Berlin - Arab Today
Hamburg's hopes of hosting the 2024 Olympic Games moved a step closer to reality on Saturday when the German Olympic Sports Federation (DSOB) voted unanimously to rubber-stamp their bid.
After a select committee announced last Monday that the Hanseatic City had seen off a rival proposal from Berlin, Hamburg's bid was unanimously approved by all 410 DSOB members at Saturday's Extraordinary General Meeting in Frankfurt.
Cities have until September 15 to formally enter the race and so far Boston and Rome have officially declared, although Paris is also expected to announce a bid.
"There is no need to fear Boston, Rome or Paris. As of today, I say "let them be afraid of Hamburg," boasted Germany's Interior minister Thomas de Maiziere and Hamburg are poised to apply to host the 2028 games should the 2024 bid fail.
"Whoever wants to beat Germany's bid will have to offer a lot."
The final hurdle Hamburg's bid still needs to clear is a local referendum in September.
The organisers behind the Hamburg bid are mindful that Munich's plans to host the 2022 Winter Games were scuppered when locals in Bavaria voted against when a local referendum was held in November 2013.

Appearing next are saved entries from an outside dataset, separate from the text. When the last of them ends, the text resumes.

(** C3.  [candidatesToCss] returns one entry per class name, in order.
    The entry of a class name is [null] exactly when the nodes compiled
    for that class name alone optimize to no node or the invalid-candidate
    callback was called during its compilation, and the serialized CSS
    otherwise; it is the entry a call on that class name alone would give
    in the state the earlier class names left, so no other entry's
    invalid flag reaches it. *)
Theorem candidatesToCss_entries (classes : list jsstring) (ds : DesignSystem) :
  exists result : list (option jsstring),
    (candidatesToCss classes ds).1 = Returned result /\
    length result = length classes /\
    forall (i : nat) (className : jsstring),
      classes !! i = Some className ->
      let ds_i := (candidatesToCss (take i classes) ds).2 in
      let compiled := compileCandidates [className] (ext ds_i) in
      let optimized := optimizeAst compiled.1.1 compiled.2 in
      let entry :=
        if (length optimized.1 =? 0)%nat || negb (compiled.1.2 =? 0)%nat
        then None
        else Some (toCss optimized.1 optimized.2) in
      result !! i = Some entry /\
      (candidatesToCss [className] ds_i).1 = Returned [entry].
Proof.
  destruct (candidatesToCss_loop_app classes [] [] ds)
    as (result & Hlen & Hres & _).
  exists result. split; [done|]. split; [done|].
  intros i className Hi ds_i compiled optimized entry.
  split.
  - pose proof (take_drop_middle _ _ _ Hi) as Hsplit.
    destruct (candidatesToCss_loop_app (take i classes)
                (className :: drop (S i) classes) [] ds)
      as (before & Hlen1 & Hres1 & Happ).
    rewrite Hsplit in Happ. simpl in Happ.
    unfold mbind, M_bind in Happ. rewrite candidateToCss_run in Happ.
    fold (candidatesToCss (take i classes) ds) in Happ. fold ds_i in Happ.
    fold compiled in Happ. fold optimized in Happ. simpl in Happ.
    fold entry in Happ.
    destruct (candidatesToCss_loop_app (drop (S i) classes) []
                (before ++ [entry]) (set_ext optimized.2 ds_i))
      as (rest & _ & Hres2 & _).
    simpl in Hres. unfold candidatesToCss in Hres, Happ.
    rewrite Happ, Hres2 in Hres. injection Hres as <-.
    rewrite <- app_assoc. rewrite lookup_app_r by (rewrite Hlen1, length_take; apply lookup_lt_Some in Hi; lia).
    rewrite Hlen1, length_take.
    apply lookup_lt_Some in Hi.
    by replace (i - i `min` length classes)%nat with 0%nat by lia.
  - unfold candidatesToCss. simpl. unfold mbind, M_bind.
    by rewrite candidateToCss_run.
Qed.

According to the latest opinion poll, 64 percent of the Hamburg population are in favour of hosting the Olympics with a 50 percent positive vote needed to carry a referendum.
An Olympic Games has not been hosted by Germany since the Munich summer games of 1972.
That was marred by tragedy when 11 Israeli athletes, a German policeman and five members of the radical Palestinian group known as Black September, who took the Israelis hostage in the Athletes Village, although most of the deaths occurred at a nearby airport.
Germany has had six unsuccessful bids including Garmisch-Partenkirchen in 1960, Berchtesgaden (1992) and Munich (2018 and 2022) for the Winter Olympics and Berlin (2000) and Leipzig (2012) for the summer games.